It is a catchy sound bite that has turned around to bite the hand that fed it to the country: If you like the health insurance you have, you can keep it.
President Obama’s credibility has taken a hit over that line, which he tossed off in various versions during countless campaign stops and policy speeches.
The damage comes not just from the fact that it does not happen to be true, which hundreds of thousands who had bought coverage on the individual market are learning as they receive notices of cancellation from their insurers.
The deeper problem with that promise is that it attempted to gloss over the fact that choices and trade-offs were part of the effort to reform the nation’s sprawling, troubled health-care system.
Many of those decisions go to philosophical and ideological questions that divide how Democrats and Republicans, liberals and conservatives, look at the world.
Should people continue to have the choice to buy insurance that, for many, will turn out to be inadequate?
Or should they be forced to purchase only what the government deems satisfactory?
The Affordable Care Act settles those questions on the side of government having more say about what options Americans will have when they buy insurance.
But instead of making the case for that change — and what it would cost — Obama insisted that people who are satisfied with what they have would see no difference.
Health care is not the only area in which the Obama administration has clung to a we-can-have-it-all message. It also, for instance, has played down the impact of curbs on carbon dioxide and other air pollutants from coal-fired power plants.
Rather than straightforwardly acknowledging that the regulations will help drive coal plants out of business — and arguing that the damage to the industry will be outweighed by environmental and public health benefits — administration officials have insisted that these are achievable standards that will maintain the nation’s diverse energy mix.
Obama’s reassuring sales pitch on health care represented an effort to avoid the political pitfalls that others encountered when trying to overhaul the system in the past.
In 1994, for instance, the Clinton administration’s effort to insure the 15 percent of the population lacking coverage foundered because of the fear that the proposal generated in the 85 percent who had insurance.
Obama “was sort of overlearning the lessons of Hillary Clinton’s time on health care. What destroyed Hillary Clinton’s plan was that people became convinced they were going to lose their health care,” said Elaine Kamarck, who was a White House aide at the time and now heads the Brookings Institution’s Center for Effective Public Management.
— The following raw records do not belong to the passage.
(** * The MuNG class ontology of [src/mung/ontology/mungClasses.ts]

    The module holds one table, [DEFINITIONS], one function,
    [parseMungClassDefinition], and three exported constants computed from
    them when the module is loaded: [MUNG_CLASSES], [MUNG_CLASS_NAMES] and
    [MUNG_CLASSES_BY_NAME].  This file embeds them and proves the properties
    that the specification states about them.

    Strings are Rocq strings, i.e. byte sequences.  Class names are ASCII
    (lemma [DEFINITIONS_keys_ascii]), so the byte order used here is the
    UTF-16 code unit order that JavaScript compares strings with.  Glyphs
    outside ASCII are written with [u], which mirrors the escape [\u{...}]
    of the source and yields the UTF-8 encoding of the code point. *)

From Stdlib Require Import NArith.
From stdpp Require Import base option list strings sorting.

(** ** The fragment of JavaScript the module relies on *)

Module JS.

(** A value of the union type [boolean | string]. *)
Inductive bool_or_string : Type :=
  | JSBool (b : bool)
  | JSString (s : string).

Global Instance bool_or_string_eq_dec : EqDecision bool_or_string.
Proof. solve_decision. Defined.

(** The abstract operation [ToBoolean], on the types the module applies
    it to: [undefined], [false] and the empty string are falsy, every
    other boolean or string is truthy. *)
Class ToBoolean (A : Type) : Type := to_boolean : A → bool.
Global Instance bool_ToBoolean : ToBoolean bool := λ b, b.
Global Instance string_ToBoolean : ToBoolean string :=
  λ s, negb (String.eqb s "").
Global Instance bool_or_string_ToBoolean : ToBoolean bool_or_string :=
  λ v, match v with
       | JSBool b => to_boolean b
       | JSString s => to_boolean s
       end.
Global Instance option_ToBoolean {A} `{ToBoolean A} : ToBoolean (option A) :=
  λ v, match v with
       | Some a => to_boolean a
       | None => false
       end.

(** [!v]. *)
Definition logical_not {A} `{ToBoolean A} (v : A) : bool := negb (to_boolean v).

(** [v === true] on an optional boolean. *)
Definition is_true (v : option bool) : bool :=
  match v with
  | Some true => true
  | _ => false
  end.

(** [v !== undefined]. *)
Definition is_defined {A} (v : option A) : bool :=
  match v with
  | Some _ => true
  | None => false
  end.

(** The string made of the single code point [cp], as [\u{cp}]. *)
Definition u (cp : N) : string :=
  let byte n := Ascii.ascii_of_N n in
  if (cp <? 0x80)%N then String (byte cp) ""
  else if (cp <? 0x800)%N then
    String (byte (0xC0 + cp / 0x40)%N)
      (String (byte (0x80 + cp mod 0x40)%N) "")
  else if (cp <? 0x10000)%N then
    String (byte (0xE0 + cp / 0x1000)%N)
      (String (byte (0x80 + (cp / 0x40) mod 0x40)%N)
         (String (byte (0x80 + cp mod 0x40)%N) ""))
  else
    String (byte (0xF0 + cp / 0x40000)%N)
      (String (byte (0x80 + (cp / 0x1000) mod 0x40)%N)
         (String (byte (0x80 + (cp / 0x40) mod 0x40)%N)
            (String (byte (0x80 + cp mod 0x40)%N) ""))).
Global Arguments u cp%_N.

(** *** Ordinary objects

    The own properties of an object, in the order of their creation.
    Every object of the module is created by an object literal, so its
    prototype is [Object.prototype]. *)
Definition object (V : Type) : Type := list (string * V).

(** The own property [k] of [o], if there is one. *)
Fixpoint own {V : Type} (o : object V) (k : string) : option V :=
  match o with
  | [] => None
  | (k', v) :: o' => if decide (k = k') then Some v else own o' k
  end.

(** [o[k] = v], also the definition of property [k] by an object
    literal: an existing own property keeps its place and takes the new
    value, a new one is added after the others.  (The name [__proto__]
    would set the prototype instead; no class has it, see
    [DEFINITIONS_no_proto].) *)
Fixpoint put {V : Type} (k : string) (v : V) (o : object V) : object V :=
  match o with
  | [] => [(k, v)]
  | (k', v') :: o' =>
      if decide (k = k') then (k, v) :: o' else (k', v') :: put k v o'
  end.

(** The object literal [{ k1: v1, ..., kn: vn }]. *)
Definition object_literal {V : Type} (l : list (string * V)) : object V :=
  foldl (λ o kv, put kv.1 kv.2 o) [] l.

(** The names of the properties of [Object.prototype], which every
    object created by a literal inherits (ECMA-262, 20.1.3 and B.2.2). *)
Definition Object_prototype : list string :=
  [ "constructor"; "hasOwnProperty"; "isPrototypeOf";
    "propertyIsEnumerable"; "toLocaleString"; "toString"; "valueOf";
    "__proto__"; "__defineGetter__"; "__defineSetter__";
    "__lookupGetter__"; "__lookupSetter__" ].

(** What the expression [o[k]] evaluates to.  It never throws. *)
Inductive property (V : Type) : Type :=
  | Undefined
  | Value (v : V)
  | Builtin (name : string).
Global Arguments Undefined {V}.
Global Arguments Value {V} v.
Global Arguments Builtin {V} name.

Global Instance property_eq_dec {V} `{EqDecision V} :
  EqDecision (property V).
Proof. solve_decision. Defined.

(** [o[k]]: the own property, else the one inherited from
    [Object.prototype], else [undefined]. *)
Definition Get {V : Type} (o : object V) (k : string) : property V :=
  match own o k with
  | Some v => Value v
  | None => if decide (k ∈ Object_prototype) then Builtin k else Undefined
  end.

(** *** [Object.keys] *)

Definition digit (a : Ascii.ascii) : option N :=
  let n := Ascii.N_of_ascii a in
  if ((48 <=? n) && (n <=? 57))%N then Some (n - 48)%N else None.

Fixpoint decimal (acc : N) (s : string) : option N :=
  match s with
  | EmptyString => Some acc
  | String a s' => d ← digit a; decimal (10 * acc + d)%N s'
  end.

(** An array index is the canonical decimal numeral of an integer below
    [2^32 - 1]. *)
Definition array_index (s : string) : option N :=
  match s with
  | EmptyString => None
  | String a s' =>
      n ← decimal 0 s;
      if (String.eqb s' "" || negb (Ascii.N_of_ascii a =? 48)%N)
           && (n <? 4294967295)%N
      then Some n else None
  end.

Definition is_array_index (s : string) : Prop := is_Some (array_index s).

Definition index_le (s1 s2 : string) : Prop :=
  (default 0 (array_index s1) ≤ default 0 (array_index s2))%N.

Global Instance index_le_dec : RelDecision index_le.
Proof. intros s1 s2. unfold index_le. apply _. Defined.

(** [Object.keys(o)]: the array indices in ascending numeric order, then
    the other keys in the order of their creation. *)
Definition Object_keys {V : Type} (o : object V) : list string :=
  merge_sort index_le (filter is_array_index o.*1)
    ++ filter (λ k, ¬ is_array_index k) o.*1.

(** *** [Array.prototype.sort] without a comparator

    The elements are compared as strings, code unit by code unit.  The
    standard fixes the result, not the algorithm: [sorted_array l l']
    holds of every [l'] that an implementation may return for [l], and
    [Array_sort] is one implementation. *)
Definition sorted_array (l l' : list string) : Prop :=
  l' ≡ₚ l ∧ Sorted String.le l'.

Definition Array_sort (l : list string) : list string :=
  merge_sort String.le l.

End JS.

Export JS.

(** ** The data model *)

(** The interface [MungClassDefinition]: an optional property that a
    definition leaves out is [None]. *)
Module MungClassDefinition.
“The one lesson that was learned about messaging was that you had to guarantee people that nothing will change,” she said.
In fact, the individual market — where about 15 million people who do not get coverage from their employers currently buy it — was overdue for change. It has long been notorious for selling skimpy policies that do not come through when consumers need them most.
“This market has always been the Wild West,” Health and Human Services Secretary Kathleen Sebelius said Wednesday in congressional testimony, during which Republicans repeatedly brought up the canceled policies.
What makes that individual market even more treacherous is that many consumers, who often have few resources and little information when they buy coverage, have opted for bargain-basement policies. In many cases, they were blind to the danger they put themselves in until it was too late.
In 2005, a Harvard Law School professor named Elizabeth Warren produced groundbreaking research on the subject of inadequate coverage. In studying 1,700 bankruptcies nationwide, Warren — who is now a Democratic senator from Massachusetts — found that medical problems were behind half of them and that three-quarters of those people actually had health insurance at the time.
“How did illness bankrupt middle-class Americans with health insurance? For some, high co-payments, deductibles, exclusions from coverage and other loopholes left them holding the bag for thousands of dollars in out-of-pocket costs when serious illness struck,” she wrote in The Washington Post.
The individual insurance market is also where some of the industry’s shadier practices have taken place.
“There are a number of Americans, fewer than 5 percent of Americans, who’ve got cut-rate plans that don’t offer real financial protection in the event of a serious illness or an accident,” Obama said in a speech Wednesday in Boston. “Remember, before the Affordable Care Act, these bad-apple insurers had free rein every single year to limit the care that you received or used minor preexisting conditions to jack up your premiums or bill you into bankruptcy.”
“So a lot of people thought they were buying coverage, and it turned out not to be so good,” Obama said.
Democrats are not the only ones who have been alarmed about what has happened to vulnerable people on the individual market.
Rep. Joe Barton (R-Tex.), for instance, once had to intervene with Blue Cross on behalf of a constituent whose insurance policy was canceled after she received a diagnosis of invasive and aggressive breast cancer. The company’s reason: A doctor treating her for acne had mistakenly written into her record that she might have a precancerous skin condition, which gave the company grounds to say she was hiding a serious medical problem.
“It was bad enough that she had to deal with the trauma of breast cancer,” Barton said at a 2009 hearing of the House Energy and Commerce Committee’s subcommittee on oversight and investigations. “But to be denied coverage right before potentially lifesaving surgery, quite frankly, is something that no human being should have to undergo.”